P0957 BraMRs: A Novel Brassica rapa miRNA Database Based on Small RNA Deep-Sequencing

Jeong-Hwan Mun , National Academy of Agricultural Science, RDA, Suwon, South Korea
Bumjin Kim , National Academy of Agricultural Science, RDA, Suwon, South Korea
Beom-Seok Park , National Academy of Agricultural Science, RDA, Suwon, South Korea
Namshin Kim , Korean Bioinformation Center, KRIBB, Daejeon, South Korea
Hee-Ju Yu , Department of Life Sciences, The Catholic University of Korea, Bucheon, South Korea
MicroRNAs (miRNAs) are one of evolutionary conserved functional non-coding small RNAs with approximately ~24 nucleotides. Because the first draft genome sequence and its annotation for Brassica rapa which is one of the two ancestral species of oilseed rape is currently available, identification of miRNAs and their target prediction in the genome can be explored by comparison with miRNA families in A. thaliana. However computational methods often provide unreliable candidate miRNAs due to lack of gene structure information and genome wide experimental data. For this reason we intend to provide more reliable prediction of B. rapa miRNAs on the genome based on high throughput Illumina small RNA deep-sequencing data. We developed a novel miRNA database of B. rapa, BraMRs, that integrated B. rapa miRNA identification, target prediction, and functional annotation for targets. BraMRs identifies putative miRNAs based on combination of similarity search and Illumina small RNA sequencing data generated from five plant tissues (seedling, root, leaf, stem, and flower).
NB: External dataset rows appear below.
(** C13: While a call waits for its answer, every callback of the server is handed to the
    handler and its response is sent back before anything further is read: in order, the
    transport sees the request sent, for each callback its records received and then the
    record of the handler's response sent, and at the end the records of the final answer
    received, and nothing else. The call returns the decoded final answer, for any bound
    above the number of callbacks. What the peer sends may come in several records; what the
    session sends fits one, and these are exactly the messages it can send. *)
Theorem callbacks_served s hs rounds last hs' final request fuel rest :
  ready s -> s_authenticated s = true -> sendable request -> dialogue s hs rounds last hs' final ->
  inbox (s_transport s) = concat (map fst rounds) ++ last ++ rest -> (length rounds < fuel)%nat ->
  (exists record records tr,
    drop 80 record = request /\ map (drop 80) records = map snd rounds /\
    events tr = events (s_transport s) ++ Sent record :: served rounds records ++ map Got last /\
    outbox tr = outbox (s_transport s) ++ record :: records /\ inbox tr = rest /\ tr_ok tr /\
    CallWithCallbacks fuel request (Some handler) (s, hs)
    = (call_result <$> DecodeFunctionResultFields final, (moved s StateReady tr, hs'))) /\
  (forall message, sendable message <-> exists async s', sendRequest message s = (Ok async, s')).
Proof.
  intros Hs Ha Hb Hd Hi Hf. split.
  - destruct (request_logged s request Hs Hb) as (record & tr1 & Es & Hrec & Hok1 & Hi1 & Ho1 & He1).
    destruct (loop_serves s hs rounds last hs' final Hd fuel false tr1 rest Hs Hok1) as (records & tr2 & Hm & He2 & Ho2 & Hi2 & Hok2 & El);
      [by rewrite Hi1|done|].
    exists record, records, tr2. split_and!; try done; [by rewrite He2, He1, <- app_assoc|by rewrite Ho2, Ho1, <- app_assoc|].
    unfold CallWithCallbacks. rewrite (bind_ok _ _ (s, hs) (s, hs) (s, hs)) by done. cbn [fst]. rewrite Ha. cbn [negb].
    rewrite (bind_ok _ _ _ false (moved s StateResponsePending tr1, hs)) by (unfold on_session; cbn [fst snd]; by rewrite Es).
    exact El.
  - intros message. split; [|intros (async & s' & E); exact (sent_compact _ _ _ _ E)].
    intros Hm. destruct (request_logged s message Hs Hm) as (record & tr & E & _). by eexists _, _.
Qed.
End Callbacks.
The prediction method consists of various features including genomic sources, secondary structures, and sequence composition. For target prediction, potential target genes were obtained by miRanda program with perfect or near complementary matches. The tool thoroughly searches for potential complementary target sites with mismatches tolerable in miRNA-target recognition and alignment threshold. Function of putative miRNAs is inferred from the list of target genes obtained. Statistical enrichment of target genes is explored in terms of gene ontology, pathway, Pfam domains, and twenty eight-tissue and stress response ESTs annotations.